I don't usually go more then 2 hours on the rollers, I have to pay a lot more attention to what I'm doing and beyond 2 hours, I notice I start to let my mind wander. The times I've ridden off the rollers is usually when I've gone beyond that 2 hour period. It leaves a nice tire mark on the carpet when I do that!


----------



## TWB8s (Sep 18, 2003)

tyro said:


> I can ride my rollers (E-motion) longer than my trainer. I rode them 2:45 yesterday and today.



Generally 30-45 minutes on my Kreiters, but I've gone as long as 90 minutes, The longest I've done the Emotions (at the club) is 2 hours. Being able to stand and ride makes a huge difference for me.


----------



## ZoSoSwiM (Mar 7, 2008)

Average ride... 30-35minutes... Longer rides... 45 min.

Can't push myself past that yet. My brain starts melting!


----------



## mjdwyer23 (Mar 18, 2009)

Avg 35 mins doing intervals, have done as long as 1:15 when actually training for something. I like to watch the news or something that has a finite time limit to keep me motivated to finish.


----------



## phazer (Oct 5, 2005)

Did a hour on mine today but, 30mins this morning and 30mins this evening


----------



## xeon (Dec 21, 2008)

Only been riding rollers since this last Christmas, but my longest so far is an hour and 15 minutes. I put a movie on and that makes the time go by pretty quickly and stop around 40 minutes to hydrate.


----------



## pretender (Sep 18, 2007)

Andy Coggan's 90/90/90. The 90% refers to power, not perceived effort, so don't make your eyeballs bleed. I think of the 30 sec efforts as form sprints, don't fall off the rollers. I put the iPod on shuffle and focus on putting in a solid hour of intelligent work.

_Seriously, the best season I've had in recent years followed a winter
during which I did the following '90/90'90' workout 3 d/wk:

5 min w/u
20 min @ 275 W
5 min easy
5 min @ 325 W
2.5 min easy
5 min @ 325 W
2.5 min easy
0.5 min at 500 W
2 min easy
0.5 min at 500 W
2 min easy
0.5 min at 500 W
2 min easy
0.5 min at 500 W
2.5 min easy
5 min warm-down

The '90/90/90' refers to the fact that (almost by chance) the powers
used were about 90% of the best that I could produce for that duration
when at peak fitness. That made the session challenging enough that I
didn't lose too much fitness over the winter, but not so hard that I
ever dreaded the workout or burned out from doing it._


----------



## Guest (Jan 11, 2010)

I managed to ride through 3 of the 4 NFL playoff games this weekend. I DVR them so no commercials or halftime but all in all they keep me entertained. I ended up close to 4 hours indoors this weekend.


----------



## dion9146 (Feb 10, 2007)

Wow, some of you guys are pretty hardcore, but I also realize that most people on this board seem to be in some kind of organized racing.

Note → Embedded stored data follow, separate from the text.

(* ===== verification/KvMessageModel.v ===== *)
(** * apps/kv/kv.cc: messages, keys, log ids and configuration

    [Module KvMessage] holds what client, data node and index node share: the
    operation codes, the packed message RawKvMsg with its sizes and payload
    accessors, the key digests the switch works on, the encoding of log ids and
    the tables config() fills.  The command-line flags are the record [flags]. *)

From S2P Require Import Prelude.

Module KvMessage.

(** enum RpcType *)
Definition kEnumReadReq : Z := 0.
Definition kEnumWriteReq : Z := 1.
Definition kEnumReadReply : Z := 2.
Definition kEnumWriteReply : Z := 3.
Definition kEnumAppendReq : Z := 4.
Definition kEnumAppendReply : Z := 5.
Definition kEnumReadLog : Z := 6.
Definition ReplySwitch : Z := 10.
Definition kEnumUpdateIndexReq : Z := 11.
Definition kEnumUpdateIndexReply : Z := 12.
Definition kEnumReadIndexReq : Z := 13.
Definition kEnumReadIndexReply : Z := 14.
Definition kEnumMultiCastPkt : Z := 21.
Definition kEnumReadSend : Z := 22.
Definition kEnumWriteAndRead : Z := 23.
Definition kEnumWriteReplyWithData : Z := 24.

(** enum TestType *)
Inductive TestType :=
  kEnumRI | kEnumWI | kEnumRV | kEnumWV | kEnumR | kEnumW | kEnumSW | kEnumSRP | kEnumSRS.

#[export] Instance TestType_eq_dec : EqDecision TestType.
Proof. solve_decision. Defined.

Definition test_type_of (cnt : Z) : option TestType :=
  zget [kEnumRI; kEnumWI; kEnumRV; kEnumWV; kEnumR; kEnumW; kEnumSW; kEnumSRP; kEnumSRS] cnt.

(** The command-line flags the code reads. *)
Record flags := mkFlags {
  FLAGS_keyspace : Z;      (* uint64 *)
  FLAGS_logspace : Z;      (* uint64 *)
  FLAGS_kv_size_b : Z;     (* int32 *)
  FLAGS_visibility : bool;
  FLAGS_batch : bool;
  FLAGS_batch_size : Z;    (* uint32 *)
  FLAGS_read : Z;          (* uint32 *)
  FLAGS_c_thread : Z;
  FLAGS_dn_thread : Z;
  FLAGS_mn_thread : Z;
  FLAGS_coro_num : Z
}.

(** include/test.h: the flag value that makes the switch look at a message *)
Definition visibility : Z := 2.

(** ** Keys *)

Definition get_fingerprint (key : Z) : Z :=
  Z.land (Z.shiftr key 16) (Z.ones 32) mod (2 ^ 32 - 1 - 1) + 1.
Definition get_switch_key (key : Z) : Z := Z.land key (Z.ones 16).

(** generate_key; [r1] and [r2] are the two results of rand(). *)
Definition generate_key (r1 r2 : Z) : Z := wrap 64 (wrap 64 (Z.shiftl r1 32) + r2).

(** operation.h: toBigEndian16 swaps the two bytes. *)
Definition toBigEndian16 (v : Z) : Z := (v / 256) mod 256 + 256 * (v mod 256).

(** ** struct RpcHeader (rpc/rpc.h) and struct RawKvMsg *)

Record RpcHeader := mkHeader {
  dst_s_id : Z; src_s_id : Z; src_t_id : Z; src_c_id : Z;
  local_id : Z; op : Z; payload_size : Z
}.

Record RawKvMsg := mkMsg {
  rpc_header : RpcHeader;
  flag : Z;
  switch_key : Z;
  kv_g_id : Z;
  kv_c_id : Z;
  magic : Z;
  server_map : Z;
  qp_map : Z;
  coro_id : Z;
  key : Z;
  log_id : Z;
  route_port : Z;
  route_map : Z;
  client_port : Z;
  send_cnt : Z;
  index_port : Z;
  magic_in_switch : Z;
  timestamp : Z;
  payload : list Z         (* the bytes of the buffer after the struct *)
}.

I on the other hand discovered rollers for the first time this year, and have enjoyed rolling along on them this Winter purely for fitness. My longest ride is 2 hours, but I typically do a 50 minute interval style ride 4 days per week. My Wife picked up a few of the Spinergy videos for me for Christmas, so that has helped with more organized sessions and given me some variety.

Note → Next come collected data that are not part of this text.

(* ===== verification/KvClientModel.v ===== *)
(** * apps/kv/kv.cc: the client coroutine

    [Module KvClient] models the client side of KvRpc: the context of one
    coroutine (KvCtx), the requests it builds (get_index, put_index, get_value,
    put_value, check_req_cnt) and how each continues with its reply, and kv_test
    as a state machine: a coroutine suspends in post_appended_smsg and is
    resumed with the reply, so every operation is one [start] and a sequence of
    [resume] steps.  A failed assert or exit() is [Fault ProcessExit]. *)

From S2P Require Import Prelude KvMessageModel KvServerModel.
Import KvMessage.

Module KvClient.

(** struct KvCtx: the fields the operations use. *)
Record KvCtx := mkCtx {
  test : TestType;
  coro : Z;               (* coro_id *)
  ckey : Z;               (* key: the fingerprint *)
  data_s_id : Z;
  index_s_id : Z;
  cmagic : Z;             (* uint16 *)
  long_key : Z;
  clog_id : Z;
  index_in_switch : bool;
  read_ok : bool;
  ctimestamp : Z
}.

(** The client thread: what config_client and client_prepare fix. *)
Record client := mkClient {
  cflags : flags;
  server_id : Z;
  thread_id : Z;
  my_index_bitmap : Z;
  userbuf : list Z
}.

(** client_prepare: my_index_bitmap starts as 2. *)
Definition client_bitmap (server_id : Z) : Z := wrap 16 (Z.lor 2 (Z.shiftl 1 server_id)).

(** rdma/rdma.h: ports and global ids, for kMaxQPNum = kConfigMaxQPCnt = 1 and
    the default FLAGS_port_func = false. *)
Definition kConfigMaxThreadCnt : Z := 48.
Definition kConfigMaxQPCnt : Z := 1.
Definition compute_gid (s_id t_id : Z) : Z := wrap 16 (s_id * kConfigMaxThreadCnt + t_id).
Definition compute_port (t_id qp_id : Z) : Z :=
  wrap 16 (Z.shiftl (t_id * kConfigMaxQPCnt + qp_id + 1) 8).
Definition get_thread_port (t_id qp_id : Z) : Z := compute_port t_id qp_id.
(** C35. Updates the switch multicasts are collected and applied in batches: with
    FLAGS_batch, fewer than FLAGS_batch_size of them leave the file system as it is
    and nothing is posted; otherwise they are applied in the order of their arrival,
    whatever their timestamps (only the data node sorts its batch), each is
    acknowledged to the node it came from with ReplySwitch, its key and its
    timestamp, and the batch is empty again. *)
Theorem multicasts_in_order l (s : server B) ns us :
  represents (fs s) ns -> has_room (fs s) ns (zlen us) -> Forall is_multicast us ->
  zlen us <= max_size f ->
  let round := batch_round CalculateDigest DmfsBaseAddress f 1 l s [] (completion_of <$> us) in
  if (zlen us <? KvMessage.FLAGS_batch_size f) && KvMessage.FLAGS_batch f then
    exists batch, round = Done (batch, [], s) /\ zlen batch = zlen us
  else
    match abs_run CalculateDigest nodes me ns (extents_of (l 0%nat) <$> us) with
    | Done (_, ns') => exists posted x, round = Done ([], posted, mkServer x (ts_generator s)) /\
        represents x ns' /\ Forall2 acknowledges us posted
    | Fault z => round = Fault z
    end.
Proof.
  intros R Hr Hu Hl round. unfold round, batch_round.
  rewrite handle_multicasts by (done || by rewrite Z.add_0_l). cbn [obind app]. unfold keep_polling.
  assert (Ez : zlen (entry_of <$> us) = zlen us) by (unfold zlen; by rewrite length_fmap).
  rewrite Ez. change (1 =? 1) with true. cbn [negb]. rewrite !andb_true_r.
  destruct (_ && _); [by eexists|]. change (sorted_batch f 1 ?b) with b.
  pose proof (finish_multicasts l s ns us Hu R Hr) as E.
  destruct (abs_run _ _ _ _ _) as [[rs ns']|z]; [|by rewrite E].
  destruct E as (es & x & -> & He & R'). cbn [obind]. by eexists es, x.
Qed.
End multicasts.

(** ** The data path *)

Import FsData.

(** The bytes of a block of the data area. *)
Definition block (d : list Z) (b : Z) : list Z :=
  take (Z.to_nat BLOCK_SIZE) (drop (Z.to_nat (b * BLOCK_SIZE)) d).

Lemma block_len d b : 0 <= b -> b * BLOCK_SIZE + BLOCK_SIZE <= zlen d -> zlen (block d b) = BLOCK_SIZE.
Proof. unfold block, zlen, BLOCK_SIZE. rewrite length_take, length_drop. lia. Qed.

Lemma block_blit_in d b o bs :
  0 <= b -> b * BLOCK_SIZE + BLOCK_SIZE <= zlen d -> 0 <= o -> o + zlen bs <= BLOCK_SIZE ->
  block (blit d (Z.to_nat (b * BLOCK_SIZE + o)) bs) b = blit (block d b) (Z.to_nat o) bs.
Proof.
  intros Hb Hd Ho Hn. pose proof (block_len d b Hb Hd) as Hl. unfold block, zlen, BLOCK_SIZE in *.
  apply list_eq. intros i. rewrite lookup_take.
  case_decide as Hi.
  - rewrite lookup_drop, !blit_lookup by lia. rewrite lookup_take, lookup_drop.
    repeat case_decide; try lia; try done. f_equal. lia.
  - symmetry. apply lookup_ge_None_2. rewrite blit_length by lia. lia.
Qed.

Lemma block_blit_out d b b' o bs :
  0 <= b -> b * BLOCK_SIZE + BLOCK_SIZE <= zlen d -> 0 <= o -> o + zlen bs <= BLOCK_SIZE ->
  0 <= b' -> b' <> b -> block (blit d (Z.to_nat (b * BLOCK_SIZE + o)) bs) b' = block d b'.
Proof.
  unfold block, zlen, BLOCK_SIZE. intros. apply blit_slice_ne; lia.
Qed.

Lemma slice_in l o n : 0 <= o -> 0 <= n -> o + n <= zlen l ->
  slice l o n = Done (take (Z.to_nat n) (drop (Z.to_nat o) l)) /\
  zlen (take (Z.to_nat n) (drop (Z.to_nat o) l)) = n.
Proof.
  intros. unfold slice. rewrite leb_and by lia. split; [done|].
  unfold zlen in *. rewrite length_take, length_drop. lia.
Qed.

Lemma paste_in l o bs : 0 <= o -> o + zlen bs <= zlen l ->
  paste l o bs = Done (blit l (Z.to_nat o) bs).
Proof. intros. unfold paste. by rewrite leb_and by lia. Qed.
Lemma slot_inv_frame sk e f q i g p i' g' p' :
  slot_inv sk e f q i g p ->
  (forall k, slot k = sk -> i' !! k = i !! k) ->
  (forall k, slot k = sk -> g' !! k = g !! k) ->
  (forall x c, x ∈ f ++ q -> owner x = Some c -> p' !! c = p !! c) ->
  slot_inv sk e f q i' g' p'.
Proof.
  intros [Hr He] Hi Hg Hp. split.
  - intros q1 c k q2 Hq. destruct (Hr _ _ _ _ Hq) as [Hk Hd]. split; [done|].
    rewrite Hi by done. rewrite (Hp (ReadReq c k)); [done| |done]. rewrite Hq. set_solver.
  - destruct e as [e|].
    + destruct He as (k & b & x & a & Hfq & Hx & Hb & Ha & Hfp & Hsk & Hok & Hab & Hda & Hgk & Hgo & Hl).
      exists k, b, x, a. rewrite Hi, Hg by done. split_and!; try done.
      * eapply Forall_frame; [apply applied_frame| |done]. intros y c Hy. apply Hp.
        rewrite Hfq. set_solver.
      * eapply Forall_frame; [apply deferred_frame| |done]. intros y c Hy. apply Hp.
        rewrite Hfq. set_solver.
      * intros k' Hk' Hne. rewrite Hi, Hg by done. auto.
    + destruct He as (Hc & Ha & Hgo). split_and!; try done.
      * eapply Forall_frame; [apply applied_frame| |done]. exact Hp.
      * intros k Hk. rewrite Hi, Hg by done. auto.
Qed.

Lemma pk_ok_frame o p o' p' e :
  (forall c, owner e.2 = Some c -> o' !! c = o !! c /\ p' !! c = p !! c) ->
  pk_ok o p e -> pk_ok o' p' e.
Proof.
  destruct e as [pl x]. intros Hf.
  destruct pl, x; simpl in *; try done;
    destruct (Hf _ eq_refl) as [Ho Hp]; rewrite ?Ho, ?Hp; done.
Qed.

(** *** Tokens: every coroutine has at most one packet under way *)

Lemma tokens_rest n1 P x n2 c :
  NoDup (owners (n1 ++ (P, x) :: n2)) -> owner x = Some c ->
  NoDup (c :: owners (n1 ++ n2)).
Proof.
  intros Hn Hx. rewrite owners_app in *. simpl in Hn. rewrite Hx in Hn.
  by rewrite <- Permutation_middle in Hn.
Qed.

Lemma packets_frame o p o' p' n :
  Forall (pk_ok o p) n ->
  (forall c, c ∈ owners n -> o' !! c = o !! c /\ p' !! c = p !! c) ->
  Forall (pk_ok o' p') n.
Proof.
  rewrite !Forall_forall. intros Hn Hf e He. eapply pk_ok_frame; [|by apply Hn].
  intros c Hc. apply Hf. apply list_elem_of_omap. eauto.
Qed.

(** Replacing the packet of [c] by [new], with the state of [c] changed. *)
Lemma tokens_replace n1 P x n2 new o p o' p' c :
  NoDup (owners (n1 ++ (P, x) :: n2)) -> Forall (pk_ok o p) (n1 ++ (P, x) :: n2) ->
  owner x = Some c -> (owners new = [c] \/ owners new = []) -> Forall (pk_ok o' p') new ->
  (forall c', c' <> c -> o' !! c' = o !! c' /\ p' !! c' = p !! c') ->
  NoDup (owners (n1 ++ n2 ++ new)) /\ Forall (pk_ok o' p') (n1 ++ n2 ++ new).
Proof.
  intros Hn Hp Hx Hnew Hpn Hf. pose proof (tokens_rest _ _ _ _ _ Hn Hx) as Hr.
  apply NoDup_cons in Hr as [Hc Hr]. rewrite app_assoc. split.
  - rewrite owners_app. destruct Hnew as [-> | ->]; [|by rewrite app_nil_r].
    apply NoDup_app. split_and!; [done|set_solver|apply NoDup_singleton].
  - apply Forall_app. split; [|done]. apply Forall_app in Hp as [H1 [_ H2]%Forall_cons].
    eapply packets_frame; [by apply Forall_app|]. intros c' Hc'. apply Hf. intros ->. done.
Qed.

I used to ride during football games, and do high powered interval sets during commercials with a medium spin between commercials. That's brutal for NFL games!

But, I can tell the rollers have had a profound impact on my technique and endurance already this year. I can't wait to get back on the road!

Dion


----------



## allison (Apr 19, 2006)

I did 2 two-hour drills sessions on my fluid trainer last week. They hurt, but the drills keep me busy enough that I'm only staring at the clock waiting for the next rest


----------



## fireplug (Nov 19, 2008)

I do about an hours on the rollers at a time. 20 mins of the ride is to warm up and cool down.


----------



## pigpen (Sep 28, 2005)

I want to ride a century (at one time) on mine before the weather gets warmer.
Won't happen. I can usually get about an hour 3 days a week.
After a few weeks I can only take 45m. Then down to 30.
At that point I get a better work out doing something else. Take a couple of weeks off and I am back at an hour and the cycle starts over.


----------